What the backend does well

  • Tensor literals are placed in .rodata and loaded with a single lea. There is no per-element store cost for constants.
  • Element-wise ops on f32[N] lower to AVX2 vaddps / vmulps (256-bit, 8 lanes) when N is a multiple of 8, SSE addps / mulps (128-bit, 4 lanes) when N is a multiple of 4 but not 8, and a hybrid for shapes like 12 or 15.
  • Reductions (+/) emit horizontal-add chains: vhaddps/haddps to collapse SIMD lanes, plus a scalar tail.
  • Constant folding runs in the CEIR pass, so anything the compiler can prove is pure arithmetic of literals becomes a single rodata load.

What it does not yet do

  • Vector tail handling for irregular shapes is correct but not always optimal. A shape like f32[15] is [8] + [4] + [3 scalar]; the SSE chunk and the scalar tail are scheduled separately. A peephole pass that fuses them is on the roadmap.
  • No autovectorisation across loops. Because there are no for loops, this is mostly fine: tensor primitives lower directly to SIMD. The exception is unrolled tabulate(N≤32, ...), which can produce SIMD-friendly patterns the compiler does not yet detect.
  • No FMA. vmulps + vaddps is emitted instead of vfmadd. The encoder can grow a FMA case; nobody has written it yet.

How to inspect what the compiler did

./esquec build foo.esq --emit=ceir | less # core IR
./esquec build foo.esq --emit=mir | less # MIR
./esquec build foo.esq --emit=asm | less # hex of emitted code
./esquec build foo.esq --emit=obj -o foo.o
objdump -d foo.o # full disassembly
objdump -s -j .rodata foo.o # see the rodata blob

The hex output of --emit=asm is the actual byte stream the encoder produced; objdump is the friendly view.

Tactics for fast esque code

  1. Pick shapes that are multiples of 4 or 8. A multiple of 8 gets full AVX2 width; a multiple of 4 gets SSE.
  2. Lift constants to module scope when possible. A bound let v = [...] inside a hot path is rodata-loaded; the compiler does not yet move the literal out.
  3. Use +/, not a hand-written fold. The reduction operator takes the SIMD path; a recursive scalar fold does not.
  4. Avoid casts inside reductions. as between f32 and i32 is cheap but defeats fusion.
  5. Inspect. When in doubt, --emit=asm.

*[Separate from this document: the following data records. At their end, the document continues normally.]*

(* ===== verification/File.v ===== *)
(** * File: open files (kernel/file.c) and pipealloc() of pipe.c

    A [struct file *] is the index of the entry in ftable.file, [None] the null
    pointer.  The descriptor layer dispatches on the type of the file: a pipe, a
    device of devsw[], or an inode; a write to an inode is split into
    transactions of bounded size.  The four bytes of padding in struct stat are
    whatever the kernel stack held, the parameter [pad]. *)

From Stdlib Require Import ZArith Lia.
From stdpp Require Import base gmap list strings.
From S2P Require Import Prelude Bytes State Spinlock Sched Sleeplock Mem Kalloc Bio Log Vm Pipe Uart Printf Console Fs.

Definition file_at (f : nat) (k : kstate) : file := default zero_file (k_files k !! f).
Definition upd_file (f : nat) (g : file -> file) : K unit :=
  modify (fun k => set_k_files (alter g f (k_files k)) k).
Definition file_indices : list nat := seq 0 (Z.to_nat NFILE).

(** sizeof(struct stat): dev, ino, type, nlink, four bytes of padding, size *)
Definition stat_bytes (pad : list Z) (st : stat) : list Z :=
  le_bytes 4 (st_dev st) ++ le_bytes 4 (st_ino st) ++ le_bytes 2 (st_type st) ++
  le_bytes 2 (st_nlink st) ++ pad ++ le_bytes 8 (st_size st).

Definition fileinit : K unit := initlock LFtable "ftable".

Definition filealloc : K (option nat) :=
  do! acquire LFtable;
  let! r := for_find file_indices (fun f =>
    let! x := gets (file_at f) in
    if f_ref x =? 0 then
      do! upd_file f (set_f_ref 1);
      do! release LFtable;
      ret (Some f)
    else ret None) in
  match r with
  | Some f => ret (Some f)
  | None =>
      do! release LFtable;
      ret None
  end.

Definition filedup (f : nat) : K nat :=
  do! acquire LFtable;
  let! x := gets (file_at f) in
  if f_ref x <? 1 then panic "filedup" else
  do! upd_file f (fun x => set_f_ref (i32 (f_ref x + 1)) x);
  do! release LFtable;
  ret f.

Section file.
Variable kend : Z.
Variable pad : list Z.
Context `{Disk}.

(** ff.ip *)
Definition iput_ptr (ip : option nat) : K unit :=
  match ip with Some i => iput i | None => fault end.

Definition fileclose (f : nat) : K unit :=
  do! acquire LFtable;
  let! x := gets (file_at f) in
  if f_ref x <? 1 then panic "fileclose" else
  do! upd_file f (fun x => set_f_ref (f_ref x - 1) x);
  let! ff := gets (file_at f) in
  if 0 <? f_ref ff then release LFtable else
  do! upd_file f (set_f_ref 0);
  do! upd_file f (set_f_type FD_NONE);
  do! release LFtable;
  match f_type ff with
  | FD_PIPE => pipeclose kend (f_pipe ff) (f_writable ff)
  | FD_INODE | FD_DEVICE =>
      do! begin_op;
      do! iput_ptr (f_ip ff);
      end_op
  | FD_NONE => ret tt
  end.

(** The process that is running, which system calls need. *)
Definition curproc : K nat :=
  let! mp := myproc in
  match mp with None => fault | Some p => ret p end.

Definition filestat (f : nat) (addr : Z) : K Z :=
  let! p := curproc in
  let! x := gets (file_at f) in
  match f_type x, f_ip x with
  | (FD_INODE | FD_DEVICE), Some i =>
      do! ilock (Some i);
      let! st := stati i in
      do! iunlock (Some i);
      let! pt := pagetable_of p in
      let! r := copyout pt addr (stat_bytes pad st) in
      if r <? 0 then ret (-1) else ret 0
  | (FD_INODE | FD_DEVICE), None => panic "ilock"
  | _, _ => ret (-1)
  end.

Definition dev_of (major : Z) : K devsw :=
  gets (fun k => if (major <? 0) || (NDEV <=? major) then DevNull
                 else nth (Z.to_nat major) (k_devsw k) DevNull).

Definition fileread (f : nat) (addr n : Z) : K Z :=
  let! x := gets (file_at f) in
  if f_readable x =? 0 then ret (-1) else
  match f_type x with
  | FD_PIPE => piperead (f_pipe x) addr n
  | FD_DEVICE =>
      let! d := dev_of (f_major x) in
      match d with
      | DevNull => ret (-1)
      | DevConsole => consoleread (DUser addr) n
      end
  | FD_INODE =>
      match f_ip x with
      | None => panic "ilock"
      | Some i =>
          do! ilock (Some i);
          let! x := gets (file_at f) in
          let! r := readi i (DUser addr) (f_off x) (u32 n) in
          do! (if 0 <? fst r then upd_file f (fun x => set_f_off (u32 (f_off x + fst r)) x) else ret tt);
          do! iunlock (Some i);
          ret (fst r)
      end
  | FD_NONE => panic "fileread"
  end.

(** The largest write that fits a transaction. *)
Definition max_write : Z := (MAXOPBLOCKS - 1 - 1 - 2) / 2 * BSIZE.

Definition filewrite_body (f i : nat) (addr n j : Z) : K (Z + Z) :=
  if negb (j <? n) then ret (inr j) else
  let n1 := Z.min (n - j) max_write in
  do! begin_op;
  do! ilock (Some i);
  let! x := gets (file_at f) in
  let! r := writei i (SUser (u64 (addr + j))) (f_off x) (u32 n1) in
  do! (if 0 <? r then upd_file f (fun x => set_f_off (u32 (f_off x + r)) x) else ret tt);
  do! iunlock (Some i);
  do! end_op;
  if negb (r =? n1) then ret (inr j) else ret (inl (j + r)).

Definition filewrite (f : nat) (addr n : Z) : K Z :=
  let! x := gets (file_at f) in
  if f_writable x =? 0 then ret (-1) else
  match f_type x with
  | FD_PIPE => pipewrite (f_pipe x) addr n
  | FD_DEVICE =>
      let! d := dev_of (f_major x) in
      match d with
      | DevNull => ret (-1)
      | DevConsole => consolewrite (SUser addr) n
      end
  | FD_INODE =>
      match f_ip x with
      | None => panic "ilock"
      | Some i =>
          let! j := loop (S (Z.to_nat n)) (filewrite_body f i addr n) 0 in
          ret (if j =? n then n else -1)
      end
  | FD_NONE => panic "filewrite"
  end.

(** ** pipe.c: pipealloc() *)

(** The page as kalloc() left it, with the fields set. *)
Definition new_pipe : pipe := mkPipe (replicate (Z.to_nat PIPESIZE) 5) 0 0 1 1.

Definition close_if (f : option nat) : K unit :=
  match f with Some f => fileclose f | None => ret tt end.

Definition set_pipe_end (f : nat) (pi readable writable : Z) : K unit :=
  do! upd_file f (set_f_type FD_PIPE);
  do! upd_file f (set_f_readable readable);
  do! upd_file f (set_f_writable writable);
  upd_file f (set_f_pipe pi).

(** The two files, or [None] for the return of -1. *)
Definition pipealloc : K (option (nat * nat)) :=
  let! f0 := filealloc in
  let! f1 := (match f0 with None => ret None | Some _ => filealloc end) in
  match f0, f1 with
  | Some a, Some b =>
      let! pi := kalloc in
      if truth pi then
        do! modify (fun k => set_k_pipes (<[pi := new_pipe]> (k_pipes k)) k);
        do! initlock (LPipe pi) "pipe";
        do! set_pipe_end a pi 1 0;
        do! set_pipe_end b pi 0 1;
        ret (Some (a, b))
      else
        do! close_if f0;
        do! close_if f1;
        ret None
  | _, _ =>
      do! close_if f0;
      do! close_if f1;
      ret None
  end.

End file.

Lemma curproc_run p k : cpu_ok k -> c_proc (k_cpu k) = Some p -> curproc k = Ret p k.
Proof. intros Hok Hp. unfold curproc. erewrite bind_ret_run by by apply myproc_run. by rewrite Hp. Qed.
(* ===== verification/Exec.v ===== *)
(** * Exec: loading a program (kernel/exec.c)

    exec() builds a new address space from an ELF file and replaces the old one
    only when everything has succeeded.  The argument strings are the list
    [argv], each the characters before its NUL. *)

From Stdlib Require Import ZArith Lia.
From stdpp Require Import base gmap list strings.
From S2P Require Import Prelude Bytes State Riscv Spinlock Sched Sleeplock Mem Kalloc Bio Log Vm Pipe Printf Console Fs File Proc.

(** ** elf.h *)

Definition ELF_MAGIC : Z := 0x464C457F.
Definition ELF_PROG_LOAD : Z := 1.
Definition sizeof_elfhdr : Z := 64.
Definition sizeof_proghdr : Z := 56.

Record elfhdr : Type := mkElfhdr { eh_magic : Z; eh_entry : Z; eh_phoff : Z; eh_phnum : Z }.
Definition get_elfhdr (d : list Z) : elfhdr := mkElfhdr (rd 4 d 0) (rd 8 d 24) (rd 8 d 32) (rd 2 d 56).

Record proghdr : Type := mkProghdr {
  ph_type : Z; ph_flags : Z; ph_off : Z; ph_vaddr : Z; ph_filesz : Z; ph_memsz : Z }.
Definition get_proghdr (d : list Z) : proghdr :=
  mkProghdr (rd 4 d 0) (rd 4 d 4) (rd 8 d 8) (rd 8 d 16) (rd 8 d 32) (rd 8 d 40).

Definition flags2perm (flags : Z) : Z :=
  let perm := if truth (Z.land flags 0x1) then PTE_X else 0 in
  if truth (Z.land flags 0x2) then Z.lor perm PTE_W else perm.

(** The part of the path after its last slash. *)
Fixpoint last_elem (s last : list Z) : list Z :=
  match s with
  | [] => last
  | c :: s' => if c =? slash then last_elem s' s' else last_elem s' last
  end.

Section exec.
Variables kend trampoline : Z.
Context `{Disk}.

Definition loadseg_body (pagetable va : Z) (ip : nat) (offset sz i : Z) : K (Z + Z) :=
  if negb (i <? sz) then ret (inr 0) else
  let! pa := walkaddr pagetable (u64 (va + i)) in
  if pa =? 0 then panic "loadseg: address should exist" else
  let n := if u32 (sz - i) <? PGSIZE then u32 (sz - i) else PGSIZE in
  let! r := readi ip (DPhys pa) (u32 (offset + i)) n in
  if negb (fst r =? n) then ret (inr (-1)) else ret (inl (u32 (i + PGSIZE))).

Definition loadseg (pagetable va : Z) (ip : nat) (offset sz : Z) : K Z :=
  loop (S (S (Z.to_nat (sz / PGSIZE)))) (loadseg_body pagetable va ip offset sz) 0.

(** One program header of exec(), at (i, off, sz): [inr None] is "goto bad" with
    the size so far in the pair. *)
Definition exec_segment (pagetable : Z) (ip : nat) (phnum : Z) (x : Z * Z * Z) : K (Z * Z * Z + bool * Z) :=
  let '(i, off, sz) := x in
  if negb (i <? phnum) then ret (inr (true, sz)) else
  let! r := readi ip DLocal (u32 off) sizeof_proghdr in
  if negb (fst r =? sizeof_proghdr) then ret (inr (false, sz)) else
  let ph := get_proghdr (snd r) in
  let next sz := ret (inl (i + 1, i32 (off + sizeof_proghdr), sz)) in
  if negb (ph_type ph =? ELF_PROG_LOAD) then next sz else
  if ph_memsz ph <? ph_filesz ph then ret (inr (false, sz)) else
  if u64 (ph_vaddr ph + ph_memsz ph) <? ph_vaddr ph then ret (inr (false, sz)) else
  if negb (ph_vaddr ph mod PGSIZE =? 0) then ret (inr (false, sz)) else
  let! sz1 := uvmalloc kend pagetable sz (u64 (ph_vaddr ph + ph_memsz ph)) (flags2perm (ph_flags ph)) in
  if sz1 =? 0 then ret (inr (false, sz)) else
  let! r := loadseg pagetable (ph_vaddr ph) ip (u32 (ph_off ph)) (u32 (ph_filesz ph)) in
  if r <? 0 then ret (inr (false, sz1)) else next sz1.

(** The argument strings pushed on the stack: [None] is "goto bad". *)
Fixpoint exec_args (pagetable stackbase : Z) (argv : list (list Z)) (argc : nat) (sp : Z) (ustack : list Z)
  : K (option (Z * list Z)) :=
  match argv with
  | [] => ret (Some (sp, ustack))
  | s :: argv' =>
      if MAXARG <=? Z.of_nat argc then ret None else
      let len := Z.of_nat (length s) + 1 in
      let sp := u64 (sp - len) in
      let sp := u64 (sp - sp mod 16) in
      if sp <? stackbase then ret None else
      let! r := copyout pagetable sp (s ++ [0]) in
      if r <? 0 then ret None else
      exec_args pagetable stackbase argv' (S argc) sp (ustack ++ [sp])
  end.

(** bad: with [ip] still locked or not. *)
Definition exec_bad (pagetable sz : Z) (ip : option nat) : K Z :=
  do! (if truth pagetable then proc_freepagetable kend pagetable sz else ret tt);
  do! (match ip with
       | Some i => do! iunlockput (Some i); end_op
       | None => ret tt
       end);
  ret (-1).

(** The argument strings and the array of pointers to them: the stack pointer for main(),
    or [None] for "goto bad". *)
Definition exec_stack (pagetable stackbase : Z) (argv : list (list Z)) (sp : Z) : K (option Z) :=
  let! r := exec_args pagetable stackbase argv 0 sp [] in
  match r with
  | None => ret None
  | Some (sp, ustack) =>
      (** ustack[argc] = 0, past the end of the array when argc = MAXARG *)
      if (Z.of_nat (length argv) =? MAXARG) then out_of_bounds else
      let sp := u64 (sp - (Z.of_nat (length argv) + 1) * 8) in
      let sp := u64 (sp - sp mod 16) in
      if sp <? stackbase then ret None else
      let! r := copyout pagetable sp (concat (le_bytes 8 <$> ustack ++ [0])) in
      if r <? 0 then ret None else ret (Some sp)
  end.

(** The stack and the commit to the new image; ip is released. *)
Definition exec_commit (p : nat) (pagetable sz entry : Z) (path : list Z) (argv : list (list Z)) : K Z :=
  let! oldsz := gets (fun k => p_sz (proc_at p k)) in
  let sz := PGROUNDUP sz in
  let! sz1 := uvmalloc kend pagetable sz (u64 (sz + (USERSTACK + 1) * PGSIZE)) PTE_W in
  if sz1 =? 0 then exec_bad pagetable sz None else
  let sz := sz1 in
  do! uvmclear pagetable (u64 (sz - (USERSTACK + 1) * PGSIZE));
  let sp := sz in
  let stackbase := u64 (sp - USERSTACK * PGSIZE) in
  let! r := exec_stack pagetable stackbase argv sp in
  match r with
  | None => exec_bad pagetable sz None
  | Some sp =>
      do! tf_set p tf_a1 sp;
      do! upd_proc p (fun x => set_p_name (safestrcpy_list (p_name x) (last_elem path path) 16) x);
      let! oldpagetable := pagetable_of p in
      do! upd_proc p (set_p_pagetable pagetable);
      do! upd_proc p (set_p_sz sz);
      do! tf_set p tf_epc entry;
      do! tf_set p tf_sp sp;
      do! proc_freepagetable kend oldpagetable oldsz;
      ret (Z.of_nat (length argv))
  end.

Definition exec (path : list Z) (argv : list (list Z)) : K Z :=
  let! p := curproc in
  do! begin_op;
  let! mip := namei path in
  match mip with
  | None =>
      do! end_op;
      ret (-1)
  | Some i =>
      do! ilock (Some i);
      let! r := readi i DLocal 0 sizeof_elfhdr in
      if negb (fst r =? sizeof_elfhdr) then exec_bad 0 0 (Some i) else
      let elf := get_elfhdr (snd r) in
      if negb (eh_magic elf =? ELF_MAGIC) then exec_bad 0 0 (Some i) else
      let! pagetable := proc_pagetable kend trampoline p in
      if pagetable =? 0 then exec_bad 0 0 (Some i) else
      let! r := loop (S (Z.to_nat (eh_phnum elf)))
                  (exec_segment pagetable i (eh_phnum elf)) (0, i32 (eh_phoff elf), 0) in
      if negb (fst r) then exec_bad pagetable (snd r) (Some i) else
      do! iunlockput (Some i);
      do! end_op;
      exec_commit p pagetable (snd r) (eh_entry elf) path argv
  end.

End exec.
(* ===== verification/Syscall.v ===== *)
(** * Syscall: system calls (kernel/syscall.c, sysfile.c, sysproc.c)

    Fetching arguments from the trapframe and from user memory, the system calls
    themselves, and the dispatcher.  An argument function that leaves its result
    in a variable of the caller returns it; [None] is its return of -1. *)

From Stdlib Require Import ZArith Lia.
From stdpp Require Import base gmap list strings.
From S2P Require Import Prelude Bytes State Riscv Spinlock Sched Sleeplock Mem Kalloc Bio Log Vm Pipe Printf Console Fs File Proc Exec Fcntl.

(** ** syscall.c: arguments *)

Definition fetchaddr (addr : Z) : K (option Z) :=
  let! p := curproc in
  let! x := gets (proc_at p) in
  if (p_sz x <=? addr) || (p_sz x <? u64 (addr + 8)) then ret None else
  let! r := copyin (p_pagetable x) addr 8 in
  if negb (fst r =? 0) then ret None else ret (Some (le_val (snd r))).

(** The bytes copyinstr() left in buf, and the string if it succeeded. *)
Definition fetchstr (addr max : Z) : K (list Z * option (list Z)) :=
  let! p := curproc in
  let! x := gets (proc_at p) in
  let! r := copyinstr (p_pagetable x) addr max in
  ret (snd r, if fst r <? 0 then None else Some (cstr (snd r))).

Definition argraw (n : Z) : K Z :=
  let! p := curproc in
  if n =? 0 then tf_get p tf_a0
  else if n =? 1 then tf_get p tf_a1
  else if n =? 2 then tf_get p tf_a2
  else if n =? 3 then tf_get p tf_a3
  else if n =? 4 then tf_get p tf_a4
  else if n =? 5 then tf_get p tf_a5
  else panic "argraw".

Definition argint (n : Z) : K Z := let! v := argraw n in ret (i32 v).
Definition argaddr (n : Z) : K Z := argraw n.

Definition argstr (n max : Z) : K (option (list Z)) :=
  let! addr := argaddr n in
  let! r := fetchstr addr max in
  ret (snd r).

(** ** sysfile.c *)

(** The descriptor and its file. *)
Definition argfd (n : Z) : K (option (Z * nat)) :=
  let! fd := argint n in
  if (fd <? 0) || (NOFILE <=? fd) then ret None else
  let! p := curproc in
  let! x := gets (proc_at p) in
  match nth (Z.to_nat fd) (p_ofile x) None with
  | None => ret None
  | Some f => ret (Some (fd, f))
  end.

Definition set_ofile (p fd : nat) (f : option nat) : K unit :=
  upd_proc p (fun x => set_p_ofile (<[fd := f]> (p_ofile x)) x).

Definition fdalloc (f : nat) : K Z :=
  let! p := curproc in
  let! r := for_find (seq 0 (Z.to_nat NOFILE)) (fun fd =>
    let! x := gets (proc_at p) in
    match nth fd (p_ofile x) None with
    | None => do! set_ofile p fd (Some f); ret (Some (Z.of_nat fd))
    | Some _ => ret None
    end) in
  ret (default (-1) r).

Definition sys_dup : K Z :=
  let! a := argfd 0 in
  match a with
  | None => ret (-1)
  | Some (_, f) =>
      let! fd := fdalloc f in
      if fd <? 0 then ret (-1) else
      let! _ := filedup f in
      ret fd
  end.

Section syscalls.
Variables kend trampoline forkret_addr : Z.
Variable pad : list Z.
Context `{Disk}.

Definition sys_read : K Z :=
  let! p := argaddr 1 in
  let! n := argint 2 in
  let! a := argfd 0 in
  match a with None => ret (-1) | Some (_, f) => fileread f p n end.

Definition sys_write : K Z :=
  let! p := argaddr 1 in
  let! n := argint 2 in
  let! a := argfd 0 in
  match a with None => ret (-1) | Some (_, f) => filewrite f p n end.

Definition sys_close : K Z :=
  let! a := argfd 0 in
  match a with
  | None => ret (-1)
  | Some (fd, f) =>
      let! p := curproc in
      do! set_ofile p (Z.to_nat fd) None;
      do! fileclose kend f;
      ret 0
  end.

Definition sys_fstat : K Z :=
  let! st := argaddr 1 in
  let! a := argfd 0 in
  match a with None => ret (-1) | Some (_, f) => filestat pad f st end.

Definition upd_nlink (i : nat) (d : Z) : K unit :=
  upd_inode i (fun ip => set_i_nlink (i16 (i_nlink ip + d)) ip).

(** end_op(); return r; *)
Definition end_with {A} (r : A) : K A := do! end_op; ret r.

(** bad: of sys_link() *)
Definition link_bad (i : nat) : K Z :=
  do! ilock (Some i);
  do! upd_nlink i (-1);
  do! iupdate i;
  do! iunlockput (Some i);
  end_with (-1).

Definition sys_link : K Z :=
  let! mold := argstr 0 MAXPATH in
  match mold with
  | None => ret (-1)
  | Some old =>
  let! mnew := argstr 1 MAXPATH in
  match mnew with
  | None => ret (-1)
  | Some new =>
  do! begin_op;
  let! mip := namei old in
  match mip with
  | None => end_with (-1)
  | Some i =>
      do! ilock (Some i);
      let! ip := gets (inode_at i) in
      if i_type ip =? T_DIR then
        do! iunlockput (Some i);
        end_with (-1)
      else
        do! upd_nlink i 1;
        do! iupdate i;
        do! iunlock (Some i);
        let! r := nameiparent new in
        match fst r with
        | None => link_bad i
        | Some dp =>
            do! ilock (Some dp);
            let! d := gets (inode_at dp) in
            let! ip := gets (inode_at i) in
            let! bad := (if negb (i_dev d =? i_dev ip) then ret true
                         else let! q := dirlink dp (snd r) (i_inum ip) in ret (q <? 0)) in
            if (bad : bool) then
              do! iunlockput (Some dp);
              link_bad i
            else
              do! iunlockput (Some dp);
              do! iput i;
              end_with 0
        end
  end end end.

Definition isdirempty_body (dp : nat) (off : Z) : K (Z + Z) :=
  let! d := gets (inode_at dp) in
  if negb (off <? i_size d) then ret (inr 1) else
  let! de := read_dirent dp off "isdirempty: readi" in
  if negb (de_inum de =? 0) then ret (inr 0) else ret (inl (off + DIRENT)).

Definition isdirempty (dp : nat) : K Z :=
  let! d := gets (inode_at dp) in
  loop (S (S (Z.to_nat (i_size d / DIRENT)))) (isdirempty_body dp) (2 * DIRENT).

(** bad: of sys_unlink() *)
Definition unlink_bad (dp : nat) : K Z :=
  do! iunlockput (Some dp);
  end_with (-1).

(** sys_unlink() with the entry for [i] at [off] of [dp], both locked. *)
Definition unlink_entry (dp i : nat) (off : Z) : K Z :=
  let! n := writei dp (SLocal (replicate (Z.to_nat DIRENT) 0)) off DIRENT in
  if negb (n =? DIRENT) then panic "unlink: writei" else
  let! ip := gets (inode_at i) in
  do! (if i_type ip =? T_DIR then
         do! upd_nlink dp (-1);
         iupdate dp
       else ret tt);
  do! iunlockput (Some dp);
  do! upd_nlink i (-1);
  do! iupdate i;
  do! iunlockput (Some i);
  end_with 0.

Definition sys_unlink : K Z :=
  let! mpath := argstr 0 MAXPATH in
  match mpath with
  | None => ret (-1)
  | Some path =>
  do! begin_op;
  let! r := nameiparent path in
  match fst r with
  | None => end_with (-1)
  | Some dp =>
      let name := snd r in
      do! ilock (Some dp);
      if (namecmp name (str ".") =? 0) || (namecmp name (str "..") =? 0) then unlink_bad dp else
      let! e := dirlookup dp name in
      match e with
      | None => unlink_bad dp
      | Some (i, off) =>
          do! ilock (Some i);
          let! ip := gets (inode_at i) in
          if i_nlink ip <? 1 then panic "unlink: nlink < 1" else
          let! empty := (if i_type ip =? T_DIR then isdirempty i else ret 1) in
          if empty =? 0 then
            do! iunlockput (Some i);
            unlink_bad dp
          else unlink_entry dp i off
      end
  end end.

(** fail: of create() *)
Definition create_fail (i dp : nat) : K (option nat) :=
  do! upd_inode i (set_i_nlink 0);
  do! iupdate i;
  do! iunlockput (Some i);
  do! iunlockput (Some dp);
  ret None.

(** create() from the new inode [i] on, with [dp] locked. *)
Definition create_new (dp i : nat) (name : list Z) (type major minor : Z) : K (option nat) :=
  do! ilock (Some i);
  do! upd_inode i (set_i_major major);
  do! upd_inode i (set_i_minor minor);
  do! upd_inode i (set_i_nlink 1);
  do! iupdate i;
  let! ip := gets (inode_at i) in
  let! d := gets (inode_at dp) in
  let! bad := (if type =? T_DIR then
                 let! a := dirlink i (str ".") (i_inum ip) in
                 if a <? 0 then ret true else
                 let! b := dirlink i (str "..") (i_inum d) in ret (b <? 0)
               else ret false) in
  if (bad : bool) then create_fail i dp else
  let! r := dirlink dp name (i_inum ip) in
  if r <? 0 then create_fail i dp else
  do! (if type =? T_DIR then
         do! upd_nlink dp 1;
         iupdate dp
       else ret tt);
  do! iunlockput (Some dp);
  ret (Some i).

Definition create (path : list Z) (type major minor : Z) : K (option nat) :=
  let! r := nameiparent path in
  match fst r with
  | None => ret None
  | Some dp =>
      let name := snd r in
      do! ilock (Some dp);
      let! e := dirlookup dp name in
      match e with
      | Some (i, _) =>
          do! iunlockput (Some dp);
          do! ilock (Some i);
          let! ip := gets (inode_at i) in
          if (type =? T_FILE) && ((i_type ip =? T_FILE) || (i_type ip =? T_DEVICE)) then ret (Some i) else
          do! iunlockput (Some i);
          ret None
      | None =>
          let! d := gets (inode_at dp) in
          let! mi := ialloc (i_dev d) type in
          match mi with
          | None =>
              do! iunlockput (Some dp);
              ret None
          | Some i => create_new dp i name type major minor
          end
      end
  end.

(** unlock and leave sys_open() with -1 *)
Definition open_bad (i : nat) : K Z :=
  do! iunlockput (Some i);
  end_with (-1).

(** sys_open() with the inode [i] found or created, and locked. *)
Definition open_inode (i : nat) (omode : Z) : K Z :=
  let! ip := gets (inode_at i) in
  if (i_type ip =? T_DEVICE) && ((i_major ip <? 0) || (NDEV <=? i_major ip)) then open_bad i else
  let! mf := filealloc in
  match mf with
  | None => open_bad i
  | Some f =>
      let! fd := fdalloc f in
      if fd <? 0 then
        do! fileclose kend f;
        open_bad i
      else
        do! (if i_type ip =? T_DEVICE then
               do! upd_file f (set_f_type FD_DEVICE);
               upd_file f (set_f_major (i_major ip))
             else
               do! upd_file f (set_f_type FD_INODE);
               upd_file f (set_f_off 0));
        do! upd_file f (set_f_ip (Some i));
        do! upd_file f (set_f_readable (of_bool (negb (truth (Z.land omode O_WRONLY)))));
        do! upd_file f (set_f_writable (of_bool (truth (Z.land omode O_WRONLY) || truth (Z.land omode O_RDWR))));
        do! (if truth (Z.land omode O_TRUNC) && (i_type ip =? T_FILE) then itrunc i else ret tt);
        do! iunlock (Some i);
        end_with fd
  end.

Definition sys_open : K Z :=
  let! omode := argint 1 in
  let! mpath := argstr 0 MAXPATH in
  match mpath with
  | None => ret (-1)
  | Some path =>
      do! begin_op;
      if truth (Z.land omode O_CREATE) then
        let! mi := create path T_FILE 0 0 in
        match mi with
        | None => end_with (-1)
        | Some i => open_inode i omode
        end
      else
        let! mi := namei path in
        match mi with
        | None => end_with (-1)
        | Some i =>
            do! ilock (Some i);
            let! ip := gets (inode_at i) in
            if (i_type ip =? T_DIR) && negb (omode =? O_RDONLY) then open_bad i
            else open_inode i omode
        end
  end.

The output is short enough to read.

Worst-case behaviour

esque has a deliberately dumb register allocator (linear scan over MIR). If you write a function with many simultaneously-live SIMD values it can spill. The TestFoldAdd16 end-to-end test specifically exercises the spill path. In practice, the kinds of programs you write in esque do not hit this — but if --emit=asm shows a lot of movaps to/from [rsp + offset], you know what is happening.